Es justamente en este punto donde Harriet. En busca de la libertad nos descubre su admirable naturaleza. Antes adelantábamos la filiación de esta producción con formulaciones contemporáneas del audiovisual. Nos referíamos a su reinterpretación del cine religioso desde las coordenadas de la épica superheroica. No faltan ni el accidente que brinda un poder sobrenatural a la protagonista —la capacidad de vislumbrar el futuro—, ni la pertenencia a una sociedad secreta que practica el bien en la clandestinidad, además de la relevancia que se le otorga a la transmutación «cosmética» de Tubman o a la elección de un nombre nuevo que la rebautice como guerrera. Estos rasgos son, en el fondo, una visión apegada al cine actual de lo mesiánico, ligada a esa dimensión profética de la que se imbuye al personaje. La abolicionista, que llegó a ser conocida con el seudónimo de “Moisés”, decía guiarse por la voz de la divinidad cuando se internaba en las plantaciones para ayudar a los esclavos negros a escapar. En el filme, la escuchamos decir: “Parece que he aprendido a ver y a escuchar a Dios como otros aprenden a leer un libro. Actúo sin cuestionar”. Resuenan los ecos del Éxodo: «…Y dijo: así dirás a los hijos de Israel: “Yo Soy” me envió a vosotros» (3:14).

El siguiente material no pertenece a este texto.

Lemma mask_move (m' : Z) T m ow ow' (g : Z → Z) qs tk bk c s :
  (∀ ma qs1 ps, length qs1 = 32%nat → step 0 (PSt ma qs1 ps ow tk bk) (PSt (g ma) qs1 ps ow' tk bk)) →
  (∀ ma i, Z.testbit m' i = true → Z.testbit (g ma) i = true) →
  at_chooser T m qs ow tk bk c s →
  ∃ v c' s', (v ← cell_get (swprio_ready_mask sp) c; c ← cell_set (swprio_ready_mask sp) (g v) c;
      Ret (v, c)) = Ret (v, c') ∧ step 0 s s' ∧
    (pinv us qs0 s' → prep c' s' ∧ at_chooser T m' qs ow' tk bk c' s').
Proof using All.
  intros Hs Hm' [Hr Ht Hm Hq Ho Htk Hb]. pose proof (pr_swprio _ _ Hr) as Hsp.
  pose proof (pi_length _ _ _ (pr_inv _ _ Hr)) as Hl. pose proof (pr_refs _ _ Hr) as Hrefs.
  destruct s as [m1 qs1 ps ow1 tk1 bk1]. simpl in *. subst ow1 tk1 bk1.
  eexists m1, _, (PSt (g m1) qs1 ps ow' tk bk). split; [cbn; by rewrite Hsp|]. split; [by apply Hs|].
  intros HI. assert (prep (with_swprio (<[sp := PrsSchedSwprio (g m1) (Some <$> rqs) (Some mq)]> (k_swprio c)) c)
    (PSt (g m1) qs1 ps ow' tk bk)) as Hr' by by apply (rep_mask_set c _ (PSt (g m1) qs1 ps ow' tk bk) Hr).
  split; [exact Hr'|]. split; try done. simpl. auto.
Qed.

(** The least priority whose bit is set. *)
Lemma lsb_prio rm k :
  rm ≠ 0 → 0 ≤ rm < 2 ^ 32 → (∀ i, i < Z.of_nat k → Z.testbit rm i = false) →
  ∃ p, prs_bitops_lsb_uint32 rm = Z.of_nat p ∧ (k ≤ p < 32)%nat ∧ Z.testbit rm (Z.of_nat p) = true ∧
    ∀ i, i < Z.of_nat p → Z.testbit rm i = false.
Proof.
  intros Hne Hrm Hk. unfold prs_bitops_lsb_uint32. rewrite (proj2 (Z.eqb_neq rm 0) Hne).
  pose proof (ctz_nonneg rm) as Hnn. pose proof (ctz_testbit rm ltac:(lia)) as Hb.
  pose proof (ctz_lt rm 32 ltac:(lia)) as Hlt.
  exists (Z.to_nat (builtin_ctz rm)). rewrite Z2Nat.id by done. split_and!; try done; try lia.
  - destruct (decide (builtin_ctz rm < Z.of_nat k)) as [Hlt'|]; [by rewrite Hk in Hb|lia].
  - intros i Hi. apply ctz_below; lia.
Qed.

(** What the search finds: the oldest structure of the least priority. *)
Definition least_empty (qs : list (list loc)) (p : nat) : Prop :=
  ∀ p' q, (p' < p)%nat → qs !! p' = Some q → q = [].

Definition selected (T : gmap loc prs_task) (qs : list (list loc)) (r : option (Z * ptr * loc))
    (c : kern) (s : pst) : Prop :=
  match r with
  | None => at_chooser T 0 qs None None None c s ∧ least_empty qs 32
  | Some (prio, rq', x) => ∃ p rq, prio = Z.of_nat p ∧ rq' = Some rq ∧ rqs !! p = Some rq ∧
      least_empty qs p ∧ (∀ y q, qs !! p = Some (y :: q) → x = y) ∧
      at_chooser T 0 (<[p := [x]]> qs) None None None c s
  end.

Lemma selected_stable T qs r : stable 0 (selected T qs r).
Proof.
  intros c s c' s' HR. destruct r as [[[prio rq'] x]|].
  - intros (p & rq & ? & ? & ? & ? & ? & Hat). exists p, rq. split_and!; try done.
    by eapply p_worker_stable.
  - intros [Hat ?]. split; [by eapply p_worker_stable|done].
Qed.

Lemma select_done T qs r c s : selected T qs r c s → wp 0 (mret r) (selected T qs) c s.
Proof. intros Hs. by eapply pw_done; [apply selected_stable|exact Hs|]. Qed.

Lemma select_rg fuel k rm T qs c s :
  at_chooser T 0 qs None None None c s → length qs = 32%nat → 0 ≤ rm < 2 ^ 32 → (32 - k < fuel)%nat →
  (∀ i, i < Z.of_nat k → Z.testbit rm i = false) →
  (∀ p x q, qs !! p = Some (x :: q) → Z.testbit rm (Z.of_nat p) = true) →
  wp 0 (select_loop fuel sp rm) (selected T qs) c s.
Proof using All.
  revert k rm c s. induction fuel as [|fuel IH]; intros k rm c s Hat Hl Hrm Hfuel Hk Hbits; [lia|].
  cbn [select_loop]. destruct (Z.eqb_spec rm 0) as [->|Hne].
  { apply select_done. split; [done|]. intros p [|x q] _ Hq; [done|].
    apply Hbits in Hq. by rewrite Z.bits_0 in Hq. }
  destruct (lsb_prio rm k Hne Hrm Hk) as (p & -> & Hp & Hbit & Hbelow).
  destruct (lookup_lt_is_Some_2 rqs p) as [rq Hrq]; [lia|].
  assert (least_empty qs p) as Hleast.
  { intros p' [|x q] Hlt Hq; [done|]. apply Hbits in Hq. rewrite Hbelow in Hq by lia. done. }
  assert (∀ x c s, at_chooser T 0 (<[p := [x]]> qs) None None None c s →
    (∀ y q, qs !! p = Some (y :: q) → x = y) →
    wp 0 (mret (Some (Z.of_nat p, Some rq, x))) (selected T qs) c s) as Hfound.
  { intros x c1 s1 Hat1 Hx. apply select_done. exists p, rq. by split_and!. }
  unfold readyq_at. worker_step Hat. rg_bind.
  eapply rg_mono; [|apply begin_rg; [by left|exact Hrq|exact Hat]].
  clear c s Hat. intros [x|] c s [Hat Hx]; [by apply Hfound|].
  assert (p < 32)%nat as Hp32 by lia. unfold prio_bit. worker_step Hat.
  eapply (p_worker_move _ _ _ _ _ _ (λ _, at_chooser T 0 qs (Some p) None None)); [exact Hat| |].
  { intros c1 s1 Hat1. eapply (mask_move 0 T 0 None (Some p)); [|intros ? ?; by rewrite Z.bits_0|exact Hat1].
    intros ma qs1 ps _. apply p_clear; [done|lia]. }
  clear c s Hat. intros v c s Hat. rg_bind.
  eapply rg_mono; [|apply begin_rg; [by right|exact Hrq|exact Hat]].
  clear c s Hat. intros [x|] c s [Hat Hx'].
  - eapply (p_worker_move _ _ _ _ _ _ (λ _, at_chooser T 0 (<[p := [x]]> qs) None None None)); [exact Hat| |].
    { intros c1 s1 Hat1. eapply (mask_move 0 T 0 (Some p) None); [|intros ? ?; by rewrite Z.bits_0|exact Hat1].
      intros ma qs1 ps _. apply p_restore; [done|lia]. }
    clear c s Hat. intros _ c s Hat. by apply Hfound.
  - apply (IH (S p)); try done; [by apply clear_range|lia| |].
    + intros i Hi. destruct (decide (i < 0)) as [|Hi0]; [by apply Z.testbit_neg_r|].
      rewrite testbit_clear by lia. destruct (decide (i = Z.of_nat p)) as [->|];
        [by rewrite Z.eqb_refl, andb_false_r|rewrite Hbelow by lia; done].
    + intros p1 x q Hq. pose proof (lookup_lt_Some _ _ _ Hq). rewrite testbit_clear, (Hbits _ _ _ Hq) by lia.
      apply negb_true_iff, Z.eqb_neq. intros Heq. assert (p1 = p) as -> by lia. by apply Hx' in Hq.
Qed.

Lemma p_task_there T m qs ow tk bk c s u t p :
  U !! u = Some (t, p) → at_chooser T m qs ow tk bk c s → ∃ e, T !! t = Some e.
Proof using All.
  intros Hu Hat. pose proof (p_ud_of_task _ _ _ _ _ (p_worker_rep _ _ _ _ _ _ _ _ Hat) Hu) as Ht.
  rewrite (aw_tasks _ _ _ _ _ _ _ _ Hat) in Ht. destruct (T !! t) as [e|]; [by exists e|done].
Qed.

Lemma state_value T m qs ow tk bk c s t e :
  T !! t = Some e → at_chooser T m qs ow tk bk c s →
  (v ← cell_get (task_state t) c; Ret (v, c)) = Ret (tk_state e, c).
Proof. intros He Hat. cbn. by rewrite (aw_tasks _ _ _ _ _ _ _ _ Hat), He. Qed.

Definition set_state (T : gmap loc prs_task) (t : loc) (e : prs_task) (new : prs_task_state) : gmap loc prs_task :=
  <[t := set_tk_state (change_token (tk_state e) new) e]> T.

Lemma p_change_state_rg T m qs ow tk bk t e expected (new : prs_task_state) c s :
  T !! t = Some e → at_chooser T m qs ow tk bk c s →
  wp 0 (prs_task_change_state t expected new) (λ _, at_chooser (set_state T t e new) m qs ow tk bk) c s.
Proof.
  intros He Hat. unfold prs_task_change_state.
  eapply (pw_read _ _ _ step_refl _ _ (p_worker_stable _ _ _ _ _ _) (p_worker_rep _ _ _ _ _ _)); [exact Hat| |].
  { intros c1 s1 Hat1. by eapply state_value. }
  clear c s Hat. intros c s Hat.
  eapply (pw_act_only _ _ _ _ _ (p_worker_stable _ _ _ _ _ _) (p_worker_rep _ _ _ _ _ _) _
    (λ _, at_chooser (set_state T t e new) m qs ow tk bk)); [exact Hat|intros; apply p_worker_stable| |done].
  clear c s Hat. intros c s [Hr Ht Hm Hq Ho Htk Hb]. subst T.
  eexists tt, _, s. split; [cbn; by rewrite He|].
  assert (prep (with_tasks (<[t := set_tk_state (change_token (tk_state e) new) e]> (k_tasks c)) c) s) as Hr'
    by by apply rep_tasks_set.
  split; [exact Hr'|]. split; [apply step_refl|]. split; [done|]. by split.
Qed.

Lemma p_running_rg T m qs ow tk bk cur c s :
  (∀ t, cur = Some t → is_Some (T !! t)) → at_chooser T m qs ow tk bk c s →
  wp 0 (is_running cur) (λ r c s, at_chooser T m qs ow tk bk c s ∧
    r = match cur with
        | Some t => match T !! t with
                    | Some e => PRS_TASK_GET_STATE (tk_state e) =? PRS_TASK_STATE_RUNNING
                    | None => false
                    end
        | None => false
        end) c s.
Proof.
  intros Hcur Hat. unfold is_running. destruct cur as [t|]; [|by worker_done Hat].
  destruct (Hcur t eq_refl) as [e He]. rewrite He. unfold prs_task_get_state. rg_bind.
  eapply (pw_read _ _ _ step_refl _ _ (p_worker_stable _ _ _ _ _ _) (p_worker_rep _ _ _ _ _ _)); [exact Hat| |].
  { intros c1 s1 Hat1. by eapply state_value. }
  clear c s Hat. intros c s Hat. do 2 worker_done Hat. done.
Qed.

Lemma p_take_move T qs bk p rq x c s :
  rqs !! p = Some rq → qs !! p = Some [x] → at_chooser T 0 qs None None bk c s →
  ∃ v c' s', (v ← cell_get (queue rq) c; c ← cell_set (queue rq) (drop_ref x v) c; Ret (v, c)) = Ret (v, c') ∧
    step 0 s s' ∧ (pinv us qs0 s' → prep c' s' ∧ at_chooser T 0 [] None (Some x) bk c' s').
Proof using All.
  intros Hrq Hx [Hr Ht Hm Hq Ho Htk Hb]. destruct (pr_queues _ _ Hr p rq Hrq) as (q & Hqp & Hk).
  destruct (Hq p _ Hx) as [q' Hq']. pose proof (pr_known _ _ Hr p) as Hkn. pose proof (pr_refs _ _ Hr) as Hrefs.
  destruct s as [m1 qs1 ps ow1 tk1 bk1]. simpl in *. subst ow1 tk1 bk1. simplify_eq.
  eexists _, _, (PSt m1 (<[p := q']> qs1) ps None (Some x) bk).
  split; [cbn; rewrite Hk; reflexivity|]. split; [by apply p_take|].
  intros HI. cbn [drop_ref]. rewrite decide_True by done.
  assert (prep (with_queues (<[rq := q']> (k_queues c)) c) (PSt m1 (<[p := q']> qs1) ps None (Some x) bk)) as Hr'.
  { eapply (prep_queue_set c _ _ p rq q' Hr Hrq); try done. intros u Hu. eapply Hkn; [exact Hqp|]. by right. }
  split; [exact Hr'|]. by split.
Qed.

Lemma take_rg T qs bk p rq x t e c s :
  rqs !! p = Some rq → qs !! p = Some [x] → U !! x = Some (t, p) → T !! t = Some e →
  at_chooser T 0 qs None None bk c s →
  wp 0 (take_task (Some rq) x) (λ r c s, r = (true, Some t) ∧
    at_chooser (set_state T t e PRS_TASK_STATE_RUNNING) 0 [] None (Some x) bk c s) c s.
Proof using All.
  intros Hrq Hx Hu He Hat. unfold take_task. rg_bind. worker_done Hat. rg_bind. unfold mpsciq_remove.
  worker_step Hat.
  eapply (p_worker_move _ _ _ _ _ _ (λ _, at_chooser T 0 [] None (Some x) bk)); [exact Hat|intros; by eapply p_take_move|].
  clear c s Hat. intros v c s Hat. worker_done Hat. worker_step Hat. worker_step Hat. rg_bind.
  eapply rg_mono; [|by apply p_change_state_rg]. clear c s Hat. intros r c s Hat. cbv beta in Hat. by worker_done Hat.
Qed.

(** Putting the current task back on its queue. *)
Lemma preempt_move T qs p rq u t c s :
  rqs !! p = Some rq → U !! u = Some (t, p) → at_chooser T 0 qs None None None c s →
  ∃ v c' s', (v ← cell_get (queue rq) c; c ← cell_set (queue rq) (v ++ [u]) c; Ret (v, c)) = Ret (v, c') ∧
    step 0 s s' ∧ (pinv us qs0 s' → prep c' s' ∧ at_chooser T 0 qs (Some p) None (Some u) c' s').
Proof using All.
  intros Hrq Hu [Hr Ht Hm Hq Ho Htk Hb]. destruct (pr_queues _ _ Hr p rq Hrq) as (q & Hqp & Hk).
  pose proof (pr_known _ _ Hr p q) as Hkn. pose proof (pr_refs _ _ Hr) as Hrefs.
  destruct s as [m1 qs1 ps ow1 tk1 bk1]. simpl in *. subst ow1 tk1 bk1.
  eexists q, _, (PSt m1 (<[p := q ++ [u]]> qs1) ps (Some p) None (Some u)).
  split; [cbn; by rewrite Hk|]. split; [by eapply p_preempt|].
  intros HI. assert (prep (with_queues (<[rq := q ++ [u]]> (k_queues c)) c)
    (PSt m1 (<[p := q ++ [u]]> qs1) ps (Some p) None (Some u))) as Hr'.
  { eapply (prep_queue_set c _ _ p rq _ Hr Hrq); try done.
    intros u' [?| ->%list_elem_of_singleton]%elem_of_app; eauto. }
  split; [exact Hr'|]. split; try done. simpl. intros p1 q1 Hq1. destruct (Hq p1 q1 Hq1) as [q' Hq'].
  destruct (decide (p1 = p)) as [->|Hne]; [|rewrite list_lookup_insert_ne by done; by exists q'].
  simplify_eq. exists (q' ++ [u]). rewrite list_lookup_insert_eq by (by eapply lookup_lt_Some).
  by rewrite (assoc_L (++)).
Qed.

Lemmons y Howard inciden con inteligencia en el paralelismo entre Moisés, profeta y libertador del pueblo judío, y Harriet Tubman, que adquiere la dimensión de una enviada para los afroamericanos, antes incluso de que estos se identificaran como tal. Acompañando a los esclavos en su éxodo, cargada de fe, cruza un río que parece infranqueable ante los atónitos ojos de quienes la siguen, como cuando el hijo de Amram abrió las aguas del Mar Rojo y dejó atrás a las huestes del faraón. «Y quisimos distinguir con nuestro favor a quienes fueron esclavizados en aquella tierra, convirtiéndolos en dirigentes y sucesores» (Corán, 28:5). Si Harriet. En busca de la libertad recoge la herencia de las epopeyas religiosas fílmicas —en concreto, de la rotundidad ética y estética de Los diez mandamientos (The Ten Commandments, Cecil B. Demille, 1956)— para traerla a los tiempos de lo superheroico, la guerrillera encarnada por Erivo hace de los spirituals, que canta a viva voz para convocar a los explotados de la plantación y guiarlos hacia la libertad, el puente que conecta su momento histórico con una herencia cultural que vivifica con orgullo, transformándola en llamada a la liberación. Es sirviéndose de dicha dialéctica entre lo pretérito y lo presente, con sus innumerables vasos comunicantes, como Harriet. En busca de la libertad apela a la era que vivimos. La Tierra Prometida de los ensueños de Harriet Tubman, esa América edénica, vuelve así a delinear el horizonte del pueblo afroamericano.